MAO'S LAST DANCER Add To My Top 10
Discovering Freedom in America
Release Date: August 20, 2010
Audience: Older children and adults
Runtime: 118 minutes
Distributor: Samuel Goldwyn Films
Director: Bruce Beresford
Executive Producer: Troy Lum
Producer: Jane Scott
Writer: Jan Sardi
Address Comments To:Samuel Goldwyn, Jr., Chairman/CEO
Meyer Gottlieb, President
Samuel Goldwyn Films
9570 West Pico Blvd., 4th Floor
Los Angeles, CA 90035
Phone: (310) 860-3100; Fax: (310) 860-3195
Website: www.samuelgoldwynfilms.com; Email: [email protected]
The story opens as Li Cunxin, a Chinese ballet dancer, comes to Houston as part of the first international arts exchange with the renowned Houston Ballet, As he enters the United States in 1981, there’s a flashback to a remote peasant village in China where Li is growing up in a hardscrabble existence. The Communist officials come to town to find suitable children to recruit into the Communist ballet. Li is chosen and taken away from his family to the ballet school in Beijing.
One of his ballet instructors, Teacher Chan, helps Li become a great ballet dancer. Regrettably, Chan has a heart for classical ballet, so during the Cultural Revolution, Chan is arrested for being a counter-revolutionary.
When Ben Stevenson, the famous artistic director of the Houston Ballet, comes to China with the key members of his ballet company, he picks Li to come to the United States. Li has been brainwashed that Communist have produced the ideal society in China and that America is a dark, impoverished land. When he comes to the United States, he slowly recognizes that the U.S. offers both freedom and prosperity. He discovers that he doesn’t have to be afraid of insulting the president. He doesn’t have to be afraid of being watched. He doesn’t have to be afraid of being controlled. So, before his time is up, he falls in love with America and another dancer and gets married.
The Chinese Consul slyly entraps him, though, but his American lawyer leaks to the press that the Consul has kidnapped Li to take him back to China. The incident becomes a battle between freedom and communism.
MAO’S LAST DANCER is an extremely beautiful movie. For those who love art, it is extremely artistic. The ballet sequences are terrific. Better yet, it is a powerful, well-told story with great turning points.

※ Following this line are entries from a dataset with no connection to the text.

(* ===== verification/Fat.v ===== *)
(** * The FAT16 reader (src/fs.rs)

    Looking a file up in the root directory and reading its cluster chain,
    over any disk that reads sectors ([SectorDisk]); the ATA driver is one. *)

From S2P Require Import Prelude Ata.

Definition FS_DRIVE : Drive := Secondary.
Definition DIR_ENTRY_SIZE : Z := 32.
Definition DIR_ENTRY_FREE : Z := 0xE5.
Definition DIR_ENTRY_END : Z := 0x00.
Definition ATTR_LONG_NAME : Z := 0x0F.
Definition ATTR_VOLUME_ID : Z := 0x08.
Definition ATTR_DIRECTORY : Z := 0x10.

(** ** The interface to the disk *)

Class SectorDisk (D : Type) := {
  disk_read : Z -> M D (list Z);
  disk_ok : D -> Prop;
  disk_sector : Z -> list Z;
  disk_sector_bytes lba : length (disk_sector lba) = 512%nat /\ Forall is_u8 (disk_sector lba);
  disk_read_ok d lba : disk_ok d -> 0 <= lba < 2 ^ 28 ->
    exists d', disk_read lba d = Ok (disk_sector lba, d') /\ disk_ok d';
}.

(** [read_sector]: a sector of the filesystem's drive. *)
Definition read_sector {D} `{!PortIo D} (lba : Z) : M D (list Z) := Ata.read_sector FS_DRIVE lba.

#[export, refine] Instance ata_disk {D} `{!PortIo D, !AtaDrive D} : SectorDisk D := {|
  disk_read := read_sector;
  disk_ok := ata_ready;
  disk_sector := ata_sector FS_DRIVE;
|}.
Proof.
  - apply ata_sector_bytes.
  - intros d lba. apply read_sector_reads.
Defined.

(** ** Fields *)

(** [bytes[offset..offset + n]] panics out of range. *)
Definition read_field (n : Z) (bytes : list Z) (offset : Z) : outcome Z :=
  s ← expect (slice bytes offset (offset + n)) "range end index out of range for slice";
  Ok (le_decode s).

Definition read_u16 : list Z -> Z -> outcome Z := read_field 2.
Definition read_u32 : list Z -> Z -> outcome Z := read_field 4.

Definition byte_at (bytes : list Z) (i : nat) : outcome Z := expect (bytes !! i) "index out of bounds".

Record BiosParameterBlock := mkBiosParameterBlock {
  reserved_sector_count : Z;
  num_fats : Z;
  root_entry_count : Z;
  fat_size_sectors : Z;
  sectors_per_cluster : Z;
}.

Definition parse (boot_sector : list Z) : outcome (option BiosParameterBlock) :=
  bytes_per_sector ← read_u16 boot_sector 0x0B;
  if negb (bytes_per_sector =? SECTOR_SIZE) then Ok None
  else
    reserved_sector_count ← read_u16 boot_sector 0x0E;
    num_fats ← byte_at boot_sector 0x10;
    root_entry_count ← read_u16 boot_sector 0x11;
    fat_size_sectors ← read_u16 boot_sector 0x16;
    sectors_per_cluster ← byte_at boot_sector 0x0D;
    Ok (Some (mkBiosParameterBlock reserved_sector_count num_fats root_entry_count fat_size_sectors sectors_per_cluster)).

Definition first_fat_sector (b : BiosParameterBlock) : Z := reserved_sector_count b.

(** [u32::div_ceil]. *)
Definition div_ceil (a b : Z) : Z := if a mod b =? 0 then a / b else a / b + 1.

Definition root_dir_sector_count (b : BiosParameterBlock) : outcome Z :=
  root_dir_bytes ← mul_w 32 (root_entry_count b) DIR_ENTRY_SIZE;
  Ok (div_ceil root_dir_bytes SECTOR_SIZE).

Definition first_root_dir_sector (b : BiosParameterBlock) : outcome Z :=
  fats ← mul_w 32 (num_fats b) (fat_size_sectors b);
  add_w 32 (first_fat_sector b) fats.

Definition first_data_sector (b : BiosParameterBlock) : outcome Z :=
  first ← first_root_dir_sector b;
  count ← root_dir_sector_count b;
  add_w 32 first count.

Definition cluster_to_lba (b : BiosParameterBlock) (cluster : Z) : outcome Z :=
  first ← first_data_sector b;
  c ← sub_w cluster 2;
  offset ← mul_w 32 c (sectors_per_cluster b);
  add_w 32 first offset.

(** ** Names

    A [&str] is its bytes. *)

Fixpoint split_once (c : Z) (s : list Z) : option (list Z * list Z) :=
  match s with
  | [] => None
  | b :: s' => if b =? c then Some ([], s') else '(l, r) ← split_once c s'; Some (b :: l, r)
  end.

Definition to_ascii_uppercase (b : Z) : Z := if (97 <=? b) && (b <=? 122) then b - 32 else b.

(** [for (i, b) in bytes.enumerate() { dst[at + i] = b.to_ascii_uppercase() }] *)
Fixpoint assign_upper (at_ : nat) (bytes dst : list Z) : list Z :=
  match bytes with
  | [] => dst
  | b :: bytes' => assign_upper (S at_) bytes' (<[at_ := to_ascii_uppercase b]> dst)
  end.

Definition to_fat_83 (name : list Z) : option (list Z) :=
  let '(base, ext) := match split_once 46 name with Some be => be | None => (name, []) end in
  if (length base =? 0)%nat || (8 <? length base)%nat || (3 <? length ext)%nat then None
  else Some (assign_upper 8 ext (assign_upper 0 base (replicate 11 32))).

(** ** The root directory *)

Record DirEntry := mkDirEntry { first_cluster : Z; file_size : Z }.

(** What the body of the inner loop of [find_in_root_dir] does next. *)
Inductive Scan := BreakSectors | Continue | Return (e : DirEntry).

Definition scan_entry (name entry : list Z) : outcome Scan :=
  first ← byte_at entry 0;
  if first =? DIR_ENTRY_END then Ok BreakSectors
  else if first =? DIR_ENTRY_FREE then Ok Continue
  else
    attributes ← byte_at entry 0x0B;
    if (attributes =? ATTR_LONG_NAME) || negb (Z.land attributes ATTR_VOLUME_ID =? 0) then Ok Continue
    else if negb (Z.land attributes ATTR_DIRECTORY =? 0) then Ok Continue
    else
      entry_name ← expect (slice entry 0 11) "range end index out of range for slice";
      if bool_decide (entry_name = name) then
        first_cluster ← read_u16 entry 0x1A;
        file_size ← read_u32 entry 0x1C;
        Ok (Return (mkDirEntry first_cluster file_size))
      else Ok Continue.

Fixpoint scan_entries (name : list Z) (entries : list (list Z)) : outcome Scan :=
  match entries with
  | [] => Ok Continue
  | entry :: rest =>
      r ← scan_entry name entry;
      match r with Continue => scan_entries name rest | _ => Ok r end
  end.

Definition chunks_exact {A} (n : nat) (l : list A) : list (list A) :=
  (fun i => take n (drop (n * i) l)) <$> seq 0 (length l / n).

Section Reader.
Context {D : Type} `{!SectorDisk D}.

Fixpoint find_sectors (name : list Z) (first_sector : Z) (indexes : list nat) : M D (option DirEntry) :=
  match indexes with
  | [] => mret None
  | i :: rest =>
      lba ← lift (add_w 32 first_sector (Z.of_nat i));
      sector ← disk_read lba;
      r ← lift (scan_entries name (chunks_exact (Z.to_nat DIR_ENTRY_SIZE) sector));
      match r with
      | BreakSectors => mret None
      | Continue => find_sectors name first_sector rest
      | Return e => mret (Some e)
      end
  end.

Definition find_in_root_dir (b : BiosParameterBlock) (name : list Z) : M D (option DirEntry) :=
  first_sector ← lift (first_root_dir_sector b);
  sector_count ← lift (root_dir_sector_count b);
  find_sectors name first_sector (seq 0 (Z.to_nat sector_count)).

Definition next_cluster (b : BiosParameterBlock) (cluster : Z) : M D (option Z) :=
  fat_byte_offset ← lift (mul_w 32 cluster 2);
  sector ← lift (add_w 32 (first_fat_sector b) (fat_byte_offset / SECTOR_SIZE));
  let offset_in_sector := fat_byte_offset mod SECTOR_SIZE in
  fat_sector ← disk_read sector;
  entry ← lift (read_u16 fat_sector offset_in_sector);
  mret (if (0xFFF8 <=? entry) || (entry =? 0xFFF7) then None else Some entry).

(** The [for] loop over the sectors of a cluster: [inr] is a [return] from
    [read_file]. *)
Fixpoint read_cluster (file_size first_lba : Z) (indexes : list nat) (data : list Z) : M D (list Z + list Z) :=
  match indexes with
  | [] => mret (inl data)
  | i :: rest =>
      lba ← lift (add_w 32 first_lba (Z.of_nat i));
      sector ← disk_read lba;
      remaining ← lift (sub_w file_size (Z.of_nat (length data)));
      let count := Z.min remaining SECTOR_SIZE in
      part ← lift (expect (slice sector 0 count) "range end index out of range for slice");
      let data' := data ++ part in
      if file_size <=? Z.of_nat (length data') then mret (inr data')
      else read_cluster file_size first_lba rest data'
  end.

(** The outer [loop], at most [fuel] rounds of it. *)
Fixpoint read_clusters (fuel : nat) (b : BiosParameterBlock) (file_size cluster : Z) (data : list Z) : M D (list Z) :=
  match fuel with
  | O => lift (Panic "read_file: out of fuel")
  | S fuel' =>
      first_lba ← lift (cluster_to_lba b cluster);
      r ← read_cluster file_size first_lba (seq 0 (Z.to_nat (sectors_per_cluster b))) data;
      match r with
      | inr data' => mret data'
      | inl data' =>
          next ← next_cluster b cluster;
          match next with
          | Some next => read_clusters fuel' b file_size next data'
          | None => mret data'
          end
      end
  end.

(** [can_allocate n]: the heap has room for [Vec::with_capacity(n)]. *)
Definition read_file (fuel : nat) (can_allocate : Z -> bool) (name : list Z) : M D (option (list Z)) :=
  match to_fat_83 name with
  | None => mret None
  | Some fat_name =>
      boot_sector ← disk_read 0;
      bpb ← lift (parse boot_sector);
      match bpb with
      | None => mret None
      | Some bpb =>
          entry ← find_in_root_dir bpb fat_name;
          match entry with
          | None => mret None
          | Some entry =>
              _ ← lift (assert_ (can_allocate (file_size entry)) "memory allocation failed");
              if file_size entry =? 0 then mret (Some [])
              else
                data ← read_clusters fuel bpb (file_size entry) (first_cluster entry) [];
                mret (Some data)
          end
      end
  end.
End Reader.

Even better, it exposes the evils of Communism, international socialism and the good of republican democracy and capitalism. It shows the foolishness of the fellow travelers and useful idiots who oppose anti-communist principles and favor socialist and semi-socialist social engineering, and in all this, it historically rebukes with this true story what is happening in the United States today. This is a great story!
That said, some of the ballet dancing features upper male nudity and very skimpy costumes. Some of it has some suggestive dance moves, and Li gets passionate with the American women he marries, Liz, who stops him to tell him she’s a virgin. There’s also a smattering of very minor, light foul language and one joke about passing gas.
Otherwise, however, this is a must-see movie that’s incredibly dramatic and powerful. Highly recommended!
MAO’S LAST DANCER is extremely beautiful. For those who love art, it is extremely artistic. The ballet sequences are terrific. Better yet, it is a powerful, dramatic, inspiring story with great turning points. Best of all, it exposes the evils of communism and extols American values of freedom. This is a great movie for moviegoers!